Collected data
(* ===== verification/HttpBase.v ===== *)
(** * What the handlers of the server share

    The ways a handler of [src/internal/httpapi] answers, and the permission check many
    of them make themselves, since the one in front of them is never made
    ([HttpApi.v]).  A handler runs in the state [S] of the component it calls and in the
    world, where the authentication service and the stores are.  It takes the decoded
    body of the request, or the error of decoding it; where the source ignores that error, it
    takes what decoding left in the variable. *)

From S2P Require Import Prelude GoStrings World Auth HttpApi.
Import crypto auth httpapi.

Module httpbase.

Section base.
Context {S W : Type} `{World W} `{Sha256}.
Variable AuthOf : option (AuthService W).
Notation C A := (M (S * W) A).
Notation reply A := (C (Response (Z * A))).

(* src: internal/httpapi/server.go:651-654 (writeJSON) *)
Definition writeJSON {A} (code : Z) (a : A) : reply A := mret (Answer (code, a)).
(* src: internal/httpapi/server.go:655-657 (writeError) *)
Definition writeError {A} (code : Z) (err : goerror) : reply A :=
  mret (Error code (error_text err) false).

(** [json.NewDecoder(r.Body).Decode], with 400 for its error. *)
Definition decoded {A B} (input : result B) (k : B → reply A) : reply A :=
  match input with Err e => writeError 400 e | Ok b => k b end.
(** A service that may be missing. *)
Definition available {A B} (service : option B) (missing : string) (k : B → reply A) : reply A :=
  match service with None => writeError 503 (ErrorString missing) | Some b => k b end.

(** [if !s.requireProjectPermission(...) { return }]. *)
Definition permitted {A} (r : Request) (project : string) (permission : ProjectPermission)
    (k : reply A) : reply A :=
  let! denied := outside (requireProjectPermission AuthOf r project permission) in
  match denied with Some e => mret e | None => k end.

(** The check passes for the caller, and leaves the world at [w']. *)
Definition passes (r : Request) (project : string) (permission : ProjectPermission) (w w' : W) : Prop :=
  requireProjectPermission (A := unit) AuthOf r project permission w = (None, w').

Lemma passes_any A r project permission w w' :
  requireProjectPermission (A := A) AuthOf r project permission w = (None, w') ↔
  passes r project permission w w'.
Proof.
  unfold passes, requireProjectPermission.
  destruct (Principal r), AuthOf; [|split; by intros [[=] _]%mret_inv..].
  unfold mthen. destruct (RequireProjectAccess _ _ _ _ w) as [[e|] w1].
  - split; by intros [[=] _]%mret_inv.
  - split; by intros [_ ->]%mret_inv.
Qed.

Lemma permitted_cases {A} r project permission (k : reply A) s w resp s' w' :
  permitted r project permission k (s, w) = (resp, (s', w')) →
  s' = s ∨ ∃ w1, passes r project permission w w1 ∧ k (s, w1) = (resp, (s', w')).
Proof.
  intros (denied & [s1 w1] & [Hr Hs]%outside_inv & Hk)%mthen_inv. cbn [fst snd] in *. subst s1.
  destruct denied as [e|]; [left; apply mret_inv in Hk as [_ Hk]; by injection Hk|].
  right. exists w1. split; [by apply (passes_any (Z * A)) in Hr|done].
Qed.
End base.

(** ** Events

    What a handler tells the event bus: the type, the project and the data. *)
Section announce.
Context {S W D : Type}.
Variable Bus : option (string → string → D → M W unit).
Definition announce (typ project : string) (data : D) : M (S * W) unit :=
  match Bus with Some publish => outside (publish typ project data) | None => mskip end.
Lemma announce_inv typ project data (sw : S * W) u sw' :
  announce typ project data sw = (u, sw') → sw'.1 = sw.1.
Proof.
  unfold announce. destruct Bus; [by intros [_ ?]%outside_inv|by intros [_ <-]%mret_inv].
Qed.
End announce.
End httpbase.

#### [YOUR GOAL]
Check each line of the data above for the word "Lemma" and copy the ones where it is found.

#### [WORKED SOLUTION]
Lemma passes_any A r project permission w w' :
Lemma permitted_cases {A} r project permission (k : reply A) s w resp s' w' :
Lemma announce_inv typ project data (sw : S * W) u sw' :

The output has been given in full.